→ EXERCISE INSTRUCTIONS
The response must consist of the lines below from the one with "sees_umask : store_umask s = umask w;" through the one with "still to do, cut", exactly as they appear and with both ends kept.

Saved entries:
▼
(** The payload of an output frame, as [if let Stdout(b) | Stderr(b)] binds it. *)
Definition frame_payload (f : ExecFrame) : option bytes :=
  match f with Stdout b | Stderr b => Some b | _ => None end.

(** The [while let] loop.  [None] is out of fuel; [recv_exec_output] gives it
    enough.  The result carries [code] and [truncated]. *)
Fixpoint recv_exec_loop (fuel : nat) (max : Z) (code : option Z) (truncated : bool) (got : Z)
    (io : exec_io) : option (result (option Z * bool) * exec_io) :=
  match fuel with
  | O => None
  | S fuel =>
      let '(r, (out, err)) := io in
      match read_msg_opt r with
      | (Err e, r) => Some (Err e, (r, (out, err)))
      | (Ok None, r) => Some (Ok (code, truncated), (r, (out, err)))
      | (Ok (Some f), r) =>
          let got := match frame_payload f with
                     | Some b => u64_add got (zlen b) | None => got end in
          if bool_decide (is_Some (frame_payload f) ∧ ¬ got ≤ max) then
            Some (Err (anyhow ("target sent more than the " +:+ pretty max
                                 +:+ "-byte exec output ceiling")), (r, (out, err)))
          else
          match f with
          | Stdout b =>
              match write_all b out with
              | (Err e, out) => Some (Err e, (r, (out, err)))
              | (Ok _, out) => recv_exec_loop fuel max code truncated got (r, (out, err))
              end
          | Stderr b =>
              match write_all b err with
              | (Err e, err) => Some (Err e, (r, (out, err)))
              | (Ok _, err) => recv_exec_loop fuel max code truncated got (r, (out, err))
              end
          | Exit c => recv_exec_loop fuel max (Some c) truncated got (r, (out, err))
          | Failed e => Some (Err (anyhow ("exec failed on the target: " +:+ e)), (r, (out, err)))
          | Truncated => recv_exec_loop fuel max code true got (r, (out, err))
          end
      end
  end.

Definition out_of_fuel : error := mkError None ["out of fuel"].

(** The exit status, with whether the truncation warning was logged. *)
Definition recv_exec_output (max : Z) : M exec_io (Z * bool) := λ io,
  match recv_exec_loop (S (length (rd_bytes io.1))) max None false 0 io with
  | None => (Err out_of_fuel, io)
  | Some (Err e, io) => (Err e, io)
  | Some (Ok (code, truncated), io) =>
      (on_snd (on_fst flush);;
       on_snd (on_snd flush);;
       match code with
       | Some c => mret (c, truncated)
       | None => fail (anyhow "agent closed the stream without reporting an exit status")
       end) io
  end.

(** What a sequence of frames says: its two outputs and its last status. *)
Definition frame_out (f : ExecFrame) : bytes := match f with Stdout b => b | _ => [] end.
Definition frame_err (f : ExecFrame) : bytes := match f with Stderr b => b | _ => [] end.
Definition exec_stdout (fs : list ExecFrame) : bytes := fs ≫= frame_out.
Definition exec_stderr (fs : list ExecFrame) : bytes := fs ≫= frame_err.
Definition exec_status (code : option Z) (fs : list ExecFrame) : option Z :=
  foldl (λ c f, match f with Exit n => Some n | _ => c end) code fs.
Definition exec_truncated (t : bool) (fs : list ExecFrame) : bool :=
  foldl (λ t f, match f with Truncated => true | _ => t end) t fs.
Definition not_failed (f : ExecFrame) : Prop :=
  match f with Failed _ => False | _ => True end.

(** [bs] is what [write_msg] emits for the messages [fs], one after another. *)
Inductive wire {T} `{Postcard T} : list T → bytes → Prop :=
  | wire_nil : wire [] []
  | wire_cons f fs body bs :
      to_allocvec f = Ok body → zlen body ≤ MAX_MSG → wire fs bs →
      wire (f :: fs) (frame body ++ bs).
End exec_receiver.

Section exec_lemmas.
Context `{PostcardLaws ExecFrame}.
Implicit Types (fs : list ExecFrame) (r : reader) (out err : writer).

(** The fuel is the number of bytes left: every frame costs at least four. *)
Lemma recv_exec_loop_total fuel max code t got r out err :
  (length (rd_bytes r) < fuel)%nat →
  is_Some (recv_exec_loop fuel max code t got (r, (out, err))).
Proof.
  revert code t got r out err.
  induction fuel as [|fuel IH]; intros code t got r out err Hf; [lia|]. simpl.
  destruct (read_msg_opt r) as [[[f|]|e] r'] eqn:E; [|done..].
  apply read_msg_opt_shrinks in E as (body & _ & _ & E).
  case_bool_decide; [done|].
  destruct f; try done; try (apply IH; lia).
  - destruct (write_all b out) as [[]]; [apply IH; lia|done].
  - destruct (write_all b err) as [[]]; [apply IH; lia|done].
Qed.

Lemma wire_length fs bs : wire fs bs → (length fs ≤ length bs)%nat.
Proof.
  induction 1 as [|f fs body bs _ _ _ IH]; [simpl; lia|].
  unfold frame. rewrite length_cons, !length_app, length_le_bytes. lia.
Qed.

Lemma exec_out_cons f fs : exec_stdout (f :: fs) = frame_out f ++ exec_stdout fs.
Proof. done. Qed.
Lemma exec_err_cons f fs : exec_stderr (f :: fs) = frame_err f ++ exec_stderr fs.
Proof. done. Qed.

Lemma u64_add_small a b : 0 ≤ a → 0 ≤ b → a + b ≤ u64_max → u64_add a b = a + b.
Proof. intros. unfold u64_add. apply Z.mod_small. lia. Qed.

(** The loop on a well-formed sequence of frames within the ceiling. *)
Lemma recv_exec_loop_frames fuel max code t got fs bs r out err :
  wire fs bs → clean r → rd_bytes r = bs → Forall not_failed fs →
  healthy out → healthy err → (length fs < fuel)%nat → 0 ≤ got → max ≤ u64_max →
  got + zlen (exec_stdout fs) + zlen (exec_stderr fs) ≤ max →
  recv_exec_loop fuel max code t got (r, (out, err)) =
    Some (Ok (exec_status code fs, exec_truncated t fs),
          ([], (mkWriter (w_out out ++ exec_stdout fs) None None false,
                mkWriter (w_out err ++ exec_stderr fs) None None false))).
Proof.
  intros Hw. revert fuel code t got r out err.
  induction Hw as [|f fs body bs Hb Hmax Hw IH];
    intros fuel code t got r out err Hc Hr Hnf Ho He Hfuel Hgot Hu Hceil;
    (destruct fuel as [|fuel]; [simpl in Hfuel; lia|]); simpl in Hfuel.
  - simpl. rewrite read_msg_opt_eof by (auto; by rewrite Hr; simpl; lia).
    destruct out as [? ? ? ?], err as [? ? ? ?].
    destruct Ho as (?&?&?), He as (?&?&?). simpl in *. subst. by rewrite !app_nil_r.
  - apply Forall_cons in Hnf as [Hf Hnf]. rewrite exec_out_cons, exec_err_cons, !zlen_app in Hceil.
    pose proof (zlen_nonneg (exec_stdout fs)). pose proof (zlen_nonneg (exec_stderr fs)).
    destruct (read_msg_opt_frame f body bs r) as (r' & Hc' & Hr' & E); auto.
    rewrite exec_out_cons, exec_err_cons. simpl. rewrite E.
    destruct f as [b|b|c|m|]; cbn [frame_payload frame_out frame_err not_failed] in *; try done;
      rewrite ?zlen_nil in Hceil; try pose proof (zlen_nonneg b);
      rewrite ?u64_add_small by lia; rewrite bool_decide_false by (intros [[? ?] ?]; done || lia);
      rewrite ?write_all_healthy by done;
      (rewrite IH by (auto; done || lia)); simpl; by rewrite <- ?app_assoc.
Qed.
Lemma ensure_dir_spec s w r w' :
  ensure_dir s w = (r, w') → later w w' ∧ ∀ x, fs w' !! (root s ++ [x]) = fs w !! (root s ++ [x]).
Proof.
  unfold ensure_dir. intros E.
  assert (Hmk : ∀ r1 w1, with_context ("creating state dir " +:+ show_path (root s)) (fs_create_dir_all (root s)) w = (r1, w1) →
    later w w1 ∧ ∀ x, fs w1 !! (root s ++ [x]) = fs w !! (root s ++ [x])).
  { intros r1 w1. unfold with_context. destruct (fs_create_dir_all (root s) w) as [x1 y1] eqn:Ec. intros; simplify_eq.
    apply mkdirs_spec in Ec as [Hl Hd]. split; [done|]. intros x.
    destruct (Hd (root s ++ [x])) as [?|(_ & Hp & _)]; [done|]. by apply not_above in Hp. }
  apply bind_inv in E as [(e & E1 & ->)|([] & w1 & E1 & E)]; [by eapply Hmk|].
  destruct (Hmk _ _ E1) as [Hl1 Hs1]. clear Hmk E1.
  assert (Hch : ∀ r2 w2, restrict (root s) w1 = (r2, w2) → later w w2 ∧ ∀ x, fs w2 !! (root s ++ [x]) = fs w !! (root s ++ [x])).
  { intros r2 w2. unfold restrict, with_context. destruct (fs_set_permissions (root s) o700 w1) as [x2 y2] eqn:Es.
    intros; simplify_eq. unfold fs_set_permissions in Es.
    assert (Hne : ∀ x, root s ≠ root s ++ [x]).
    { intros x Eq. apply (not_above (root s) x). by rewrite <- Eq. }
    destruct (syscall_cases (do_chmod (root s) o700) w1) as [(f & w4 & E4 & Hfs & Hl & _)|(w4 & E4 & Hfs & Hl)];
      rewrite E4 in Es; [simplify_eq; split; [by etrans|]; intros x; by rewrite Hfs|].
    unfold do_chmod in Es. repeat case_match; simplify_eq/=;
      (split; [by rewrite Hl1, Hl; eauto with egdod|]); intros x; rewrite ?lookup_insert_ne by done; by rewrite Hfs. }
  apply bind_inv in E as [(e & E2 & ->)|([] & w2 & E2 & [= <- <-])]; by eapply Hch.
Qed.

Lemma pending_spec s w r w' :
  pending s w = (r, w') →
  fs w' = fs w ∧ later w w' ∧ ∀ l, r = Ok l → l = [] ∨ pending_of (fs w !! pending_path s) = Ok l.
Proof.
  unfold pending. intros (x & w1 & E & Ek)%bind_attempt. unfold fs_read in E. unfold mret, M_ret, fail, lift in Ek.
  destruct (syscall_cases (λ w, match fs w !! pending_path s with
      | Some (NFile f) => (Ok (f_data f), w) | Some _ => (Err eisdir, w) | None => (Err enoent, w) end) w)
    as [(f & w2 & E2 & Hfs & Hl & _)|(w2 & E2 & Hfs & Hl)]; rewrite E2 in E; rewrite <- Hfs.
  - simplify_eq. case_bool_decide; simplify_eq; (split_and!; [done..|]); intros l Hr; simplify_eq; by left.
  - destruct (fs w2 !! pending_path s) as [[f| |]|]; simplify_eq/=; simplify_eq; (split_and!; [done..|]);
      intros l Hr; simplify_eq; auto.
Qed.

Lemma write_pending_typed s l w r w' :
  well_typed l → pending_typed s w → write_pending s l w = (r, w') → later w w' ∧ pending_typed s w'.
Proof.
  intros Hl Hs. unfold write_pending. intros [(e & [= _ <-] & _)|(b & w1 & [= Eb <-] & E)]%bind_inv; [by split|].
  apply write_atomic_spec in E as (Hlat & _ & Hok & Herr); [|rewrite pending_path_eq, file_name_snoc; [done|unfold plain_name; set_solver]].
  split; [done|]. unfold pending_typed. destruct r as [[]|e].
  - destruct (Hok eq_refl) as [m ->]. simpl. rewrite (json_roundtrip l b) by (done || apply Hl). by intros l' [= <-].
  - by rewrite Herr.
Qed.

Lemma typed_read s w r w' l : pending_typed s w → pending s w = (r, w') → r = Ok l → well_typed l.
Proof.
  intros Hs (_ & _ & Hp)%pending_spec Hr. destruct (Hp l Hr) as [->|?]; [|by apply Hs].
  split; [constructor|constructor|simpl; unfold PENDING_LIMIT; lia].
Qed.
Lemma filter_typed (P : PendingAgent → Prop) `{∀ p, Decision (P p)} l : well_typed l → well_typed (filter P l).
Proof.
  intros [Hf Hk Hn]. split.
  - unfold pending_wf in *. rewrite Forall_forall in *. intros p [_ Hp]%list_elem_of_filter. auto.
  - unfold one_per_key in *. clear -Hk. induction l as [|p l IH]; [done|]. rewrite fmap_cons in Hk.
    apply NoDup_cons in Hk as [Hn Hk]. rewrite filter_cons. case_decide; [|auto]. rewrite fmap_cons. constructor; [|auto].
    intros (q & E & [_ Hq]%list_elem_of_filter)%list_elem_of_fmap. apply Hn. rewrite E. by apply list_elem_of_fmap_2.
  - etrans; [apply length_filter|done].
Qed.
Lemma touched_typed text t l :
  0 ≤ t ≤ u64_max → well_typed l → well_typed (cap_pending (touch_pending text t l)).
Proof.
  intros Ht [Hf Hk Hn]. split; [by apply cap_pending_wf, touch_pending_wf|by apply cap_pending_one, touch_pending_one|].
  by destruct (cap_pending_spec (touch_pending text t l)) as (? & _ & ? & _).
Qed.

Lemma forget_pending_typed s k w r w' :
  pending_typed s w → forget_pending s k w = (r, w') → later w w' ∧ pending_typed s w'.
Proof.
  intros Hs. unfold forget_pending.
  intros [(e & (Hfs & Hl & _)%pending_spec & _)|(l & w1 & E & Ek)]%bind_inv.
  { split; [done|]. unfold pending_typed. by rewrite Hfs. }
  pose proof (typed_read _ _ _ _ _ Hs E eq_refl) as Hty. apply pending_spec in E as (Hfs & Hl & _).
  assert (Hs1 : pending_typed s w1) by (unfold pending_typed; by rewrite Hfs).
  case_bool_decide; [by injection Ek as _ <-|].
  apply write_pending_typed in Ek as [Hl2 ?]; [|by apply filter_typed|done]. split; [by etrans|done].
Qed.
Lemma record_pending_typed s k w r w' :
  clock_fits w → pending_typed s w → record_pending s k w = (r, w') → later w w' ∧ pending_typed s w'.
Proof.
  intros Hc Hs. unfold record_pending.
  assert (Hdir : ∀ r1 w1, ensure_dir s w = (r1, w1) → later w w1 ∧ pending_typed s w1).
  { intros r1 w1 [Hl Hx]%ensure_dir_spec. split; [done|]. unfold pending_typed. by rewrite pending_path_eq, Hx, <- pending_path_eq. }
  intros [(e & E & _)|([] & w1 & E & Ek)]%bind_inv; destruct (Hdir _ _ E) as [Hl1 Hs1]; [done|]. clear Hdir E Hs.
  apply (clock_fits_later _ _ Hl1) in Hc. apply bind_inv in Ek as [(e & E & _)|(t & w2 & E & Ek)].
  { destruct (now_unix_spec w1) as (t & w2 & En & _). by rewrite En in E. }
  assert (Hnow : fs w2 = fs w1 ∧ later w1 w2 ∧ 0 ≤ t ≤ u64_max).
  { destruct (now_unix_spec w1) as (t' & w3 & En & -> & Hfs & Hq & Hp). rewrite En in E. simplify_eq.
    split; [done|]. unfold clock_fits in Hc. revert En Hc. unfold now_unix, now_m, now, mbind, M_bind, mret, M_ret.
    destruct (clock w1) as [|t [|t2 l]] eqn:Ec; intros En Hc; simplify_eq/=.
    - split; [reflexivity|]. unfold u64_max. lia.
    - split; [reflexivity|]. apply Forall_cons in Hc as [Ht _]. cbn beta in Ht. unfold u64_max in *. lia.
    - apply Forall_cons in Hc as [Ht _]. cbn beta in Ht. split; [|unfold u64_max in *; lia]. split; simpl; [by exists []|done..|].
      rewrite Ec. by exists [t]. }
  destruct Hnow as (Hfs2 & Hl2 & Ht).
  assert (Hs2 : pending_typed s w2) by (unfold pending_typed; by rewrite Hfs2).
  apply bind_inv in Ek as [(e & (Hfs & Hl & _)%pending_spec & _)|(l & w3 & E3 & Ek)].
  { split; [by rewrite Hl1, Hl2, Hl|]. unfold pending_typed. by rewrite Hfs. }
  pose proof (typed_read _ _ _ _ _ Hs2 E3 eq_refl) as Hty. apply pending_spec in E3 as (Hfs & Hl & _).
  apply write_pending_typed in Ek as [Hl4 ?]; [|by apply touched_typed|unfold pending_typed; by rewrite Hfs].
  split; [by rewrite Hl1, Hl2, Hl, Hl4|done].
Qed.
(** C4: A reader never sees half a file: as long as no process has two threads
    that write the shared files, then under any interleaving of their system
    calls, with reads and writes cut anywhere, any calls failing and any process
    killed anywhere, the pending list can be read and is well typed, and the
    published status can be read, in every state in which the files exist. *)
Theorem shared_files_stay_whole dir asked s s' ts :
  sound s → (∀ st, asked (JPublish st) → status_wf st) →
  (∀ f, view s !! pending_path dir = Some (NFile f) → ∃ l, from_slice (f_data f) = Ok l ∧ well_typed l) →
  (∀ f, view s !! status_path dir = Some (NFile f) → ∃ st : Status, from_slice (f_data f) = Ok st) →
  rtc (step dir (shared_files dir) asked) (s, []) (s', ts) →
  (∀ f, view s' !! pending_path dir = Some (NFile f) → ∃ l, from_slice (f_data f) = Ok l ∧ well_typed l) ∧
  (∀ f, view s' !! status_path dir = Some (NFile f) → ∃ st : Status, from_slice (f_data f) = Ok st).
Proof.
  intros Hs Hst Hpe Hsu Hr.
  assert (Hview : ∀ s p i, names s !! p = Some (EFile i) → view s !! p = Some (NFile (inode s i))).
  { intros s1 p i E. unfold view. by rewrite lookup_fmap, E. }
  assert (Hall : ∀ p i, p ∈ shared_files dir → names s' !! p = Some (EFile i) → promised dir asked (λ _, True) p (data s' i)).
  { intros p i Hp Hi. eapply (promises_kept dir (shared_files dir)); [done|done| |by intros st ? _; apply Hst|done|done|done].
    intros q j Hq Hj. split_and!; intros ->; [by left|by eapply Hpe, Hview|by eapply Hsu, Hview]. }
  split; intros f (i & Hi & ->)%view_file.
  - destruct (Hall (pending_path dir) i) as (_ & Hp & _); [set_solver|done|]. by apply Hp.
  - destruct (Hall (status_path dir) i) as (_ & _ & Hp); [set_solver|done|]. by apply Hp.
Qed.
End reachable.

(** ** Alone, a process is what State.v says

    One thread, no failing call, a steady clock: the names and inodes then show
    what the path-indexed files of Fs.v show, whatever pieces reads and writes
    come in. *)
Section alone.
Context (t0 : Z).

Record sees (s : store) (w : World) : Prop := mkSees {
  sees_files : view s = fs w;
  sees_umask : store_umask s = umask w;
  sees_faults : faults w = [];
  sees_clock : clock w = [t0];
  sees_sound : sound s
}.
(* ===== verification/Controller.v ===== *)
(** * The serving controller (src/src/controller.rs, the [serve] side)

    [serve] is a set of tokio tasks that share the session map, the status file
    and the state directory: a handler per connection, two watchers per session,
    the canary and the serving loop itself.  A [task] is what one of them has
    still to do, cut at the points where it awaits; [run_task] is one piece of a
    task between two awaits, given what it was waiting for ([stimulus]); [step]
    interleaves the tasks with each other, with the network and with other
    processes that write the state directory. *)

From S2P Require Import Prelude Text Stream Fs Crypto Proto Net State Demo.

(** ** Hash maps, iterated in some order *)

Section assoc.
Context {K V : Type} `{EqDecision K}.
Fixpoint assoc_get (k : K) (l : list (K * V)) : option V :=
  match l with
  | [] => None
  | (k', v) :: l => if bool_decide (k' = k) then Some v else assoc_get k l
  end.
Fixpoint assoc_insert (k : K) (v : V) (l : list (K * V)) : list (K * V) :=
  match l with
  | [] => [(k, v)]
  | (k', v') :: l => if bool_decide (k' = k) then (k, v) :: l else (k', v') :: assoc_insert k v l
  end.
Definition assoc_remove (k : K) (l : list (K * V)) : list (K * V) := filter (λ e, e.1 ≠ k) l.

Lemma assoc_get_insert k v l k' :
  assoc_get k' (assoc_insert k v l) = if bool_decide (k = k') then Some v else assoc_get k' l.
Proof.
  induction l as [|[k0 v0] l IH]; simpl; [done|].
  destruct (bool_decide_reflect (k0 = k)) as [->|Hne]; simpl.
  - by destruct (bool_decide_reflect (k = k')) as [->|].
  - rewrite IH. destruct (bool_decide_reflect (k0 = k')) as [->|]; [|done].
    by rewrite (bool_decide_false (k = k')) by congruence.
Qed.
Lemma assoc_get_remove k l k' :
  assoc_get k' (assoc_remove k l) = if bool_decide (k = k') then None else assoc_get k' l.
Proof.
  unfold assoc_remove. induction l as [|[k0 v0] l IH]; simpl; [by case_bool_decide|].
  rewrite filter_cons. simpl. destruct (decide (k0 ≠ k)) as [Hne|He%dec_stable]; simpl; rewrite IH.
  - destruct (bool_decide_reflect (k0 = k')) as [->|]; [|done].
    by rewrite (bool_decide_false (k = k')) by congruence.
  - subst k0. by destruct (bool_decide_reflect (k = k')).
Qed.
Lemma assoc_get_elem k v l : assoc_get k l = Some v → (k, v) ∈ l.
Proof.
  induction l as [|[k0 v0] l IH]; simpl; [done|]. case_bool_decide; intros; simplify_eq; set_solver.
Qed.
Lemma assoc_get_Some k v l : NoDup l.*1 → (k, v) ∈ l → assoc_get k l = Some v.
Proof.
  induction l as [|[k0 v0] l IH]; simpl; [by intros _ ?%not_elem_of_nil|].
  intros [Hn Hd]%NoDup_cons [E|Hin]%elem_of_cons; [by simplify_eq; rewrite bool_decide_true|].
  rewrite bool_decide_false; [by apply IH|]. intros ->. destruct Hn.
  apply list_elem_of_fmap. by exists (k, v).
Qed.
Lemma assoc_insert_keys k v l :
  (assoc_insert k v l).*1 = if bool_decide (k ∈ l.*1) then l.*1 else l.*1 ++ [k].
Proof.
  induction l as [|[k0 v0] l IH]; [by rewrite bool_decide_false by apply not_elem_of_nil|]. cbn [assoc_insert].
  destruct (bool_decide_reflect (k0 = k)) as [->|Hne]; rewrite !fmap_cons; simpl.
  - rewrite bool_decide_true; [done|]. apply elem_of_cons. by left.
  - rewrite IH. repeat case_bool_decide; set_solver.
Qed.
Lemma assoc_insert_NoDup k v l : NoDup l.*1 → NoDup (assoc_insert k v l).*1.
Proof.
  intros Hl. rewrite assoc_insert_keys. case_bool_decide; [done|].
  apply NoDup_app. split_and!; [done|set_solver|apply NoDup_singleton].
Qed.
Lemma assoc_remove_sub k l e : e ∈ assoc_remove k l → e ∈ l.
Proof. unfold assoc_remove. intros [_ ?]%list_elem_of_filter. done. Qed.
Lemma assoc_remove_NoDup k l : NoDup l.*1 → NoDup (assoc_remove k l).*1.
Proof.
  unfold assoc_remove. induction l as [|[k0 v0] l IH]; simpl; [done|]. intros [Hn Hd]%NoDup_cons.
  rewrite filter_cons. case_decide; simpl; [|by apply IH]. constructor; [|by apply IH].
  intros ([k1 v1] & E & Hin)%list_elem_of_fmap. simpl in E. subst. apply list_elem_of_filter in Hin as [_ Hin].
  destruct Hn. apply list_elem_of_fmap. by exists (k1, v1).
Qed.
Lemma assoc_insert_elem k v l e : e ∈ assoc_insert k v l → e = (k, v) ∨ (e ∈ l ∧ e.1 ≠ k) ∨ (e ∈ l ∧ ¬ NoDup l.*1).
Proof.
  induction l as [|[k0 v0] l IH]; simpl; [set_solver|].
  case_bool_decide as Hk; [subst|]; intros [->|Hin]%elem_of_cons; [by left| | |].
  - destruct (decide (e.1 = k)) as [He|]; [|set_solver]. right. right. split; [set_solver|].
    intros [Hn _]%NoDup_cons. destruct Hn. rewrite <- He. by apply list_elem_of_fmap_2.
  - right. left. split; [apply elem_of_cons; by left|done].
  - apply IH in Hin as [?|[[? ?]|[? Hn]]]; [by left|right; left; set_solver|].
    right. right. split; [set_solver|]. by intros [_ ?]%NoDup_cons.
Qed.
End assoc.

(** ** Connections, sessions and what the controller keeps *)

Section controller.
Context `{IrohKeys} `{RelayUrls} `{SerdeJson (list PendingAgent)} `{SerdeJson Status} `{Postcard Admission}.

(** A connection: [conn.stable_id()] and [conn.remote_id()]. *)
Record Conn := mkConn { stable_id : Z; remote_id : PublicKey }.
Record Session := mkSession { s_conn : Conn; s_id : Z; s_since : Z }.

(** What has happened, for the theorems; the program does not read it. *)
Inductive event :=
  | Decided (c : Conn) (w : World)       (** the approved list was read, in this world *)
  | Told (c : Conn) (a : Admission)      (** the admission went out *)
  | Inserted (c : Conn)
  | Removed (c : Conn)
  | Cleared.

Record Ctl := mkCtl {
  ctl_world : World;
  ctl_sessions : list (PublicKey * Session);
  ctl_status : Status;
  ctl_restart : bool;                  (** the canary's oneshot *)
  ctl_paths : gmap Z (list Path);      (** [conn.paths()] *)
  ctl_closed : gset Z;                 (** connections [conn.closed()] returns for *)
  ctl_dialled : gset Z;                (** every connection there has been *)
  ctl_log : list event
}.

Definition set_world (w : World) (s : Ctl) : Ctl :=
  mkCtl w (ctl_sessions s) (ctl_status s) (ctl_restart s) (ctl_paths s) (ctl_closed s) (ctl_dialled s) (ctl_log s).
Definition set_sessions (l : list (PublicKey * Session)) (s : Ctl) : Ctl :=
  mkCtl (ctl_world s) l (ctl_status s) (ctl_restart s) (ctl_paths s) (ctl_closed s) (ctl_dialled s) (ctl_log s).
Definition set_status (st : Status) (s : Ctl) : Ctl :=
  mkCtl (ctl_world s) (ctl_sessions s) st (ctl_restart s) (ctl_paths s) (ctl_closed s) (ctl_dialled s) (ctl_log s).
Definition set_restart (b : bool) (s : Ctl) : Ctl :=
  mkCtl (ctl_world s) (ctl_sessions s) (ctl_status s) b (ctl_paths s) (ctl_closed s) (ctl_dialled s) (ctl_log s).
Definition set_net (p : gmap Z (list Path)) (closed dialled : gset Z) (s : Ctl) : Ctl :=
  mkCtl (ctl_world s) (ctl_sessions s) (ctl_status s) (ctl_restart s) p closed dialled (ctl_log s).
Definition note (e : event) (s : Ctl) : Ctl :=
  mkCtl (ctl_world s) (ctl_sessions s) (ctl_status s) (ctl_restart s) (ctl_paths s) (ctl_closed s) (ctl_dialled s)
    (ctl_log s ++ [e]).

Definition paths_of (s : Ctl) (c : Conn) : list Path := default [] (ctl_paths s !! stable_id c).
Definition is_closed (s : Ctl) (c : Conn) : bool := bool_decide (stable_id c ∈ ctl_closed s).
▲
→ ANSWER SPACE
  sees_umask : store_umask s = umask w;
  sees_faults : faults w = [];
  sees_clock : clock w = [t0];
  sees_sound : sound s
}.
(* ===== verification/Controller.v ===== *)
(** * The serving controller (src/src/controller.rs, the [serve] side)

    [serve] is a set of tokio tasks that share the session map, the status file
    and the state directory: a handler per connection, two watchers per session,
    the canary and the serving loop itself.  A [task] is what one of them has
    still to do, cut at the points where it awaits; [run_task] is one piece of a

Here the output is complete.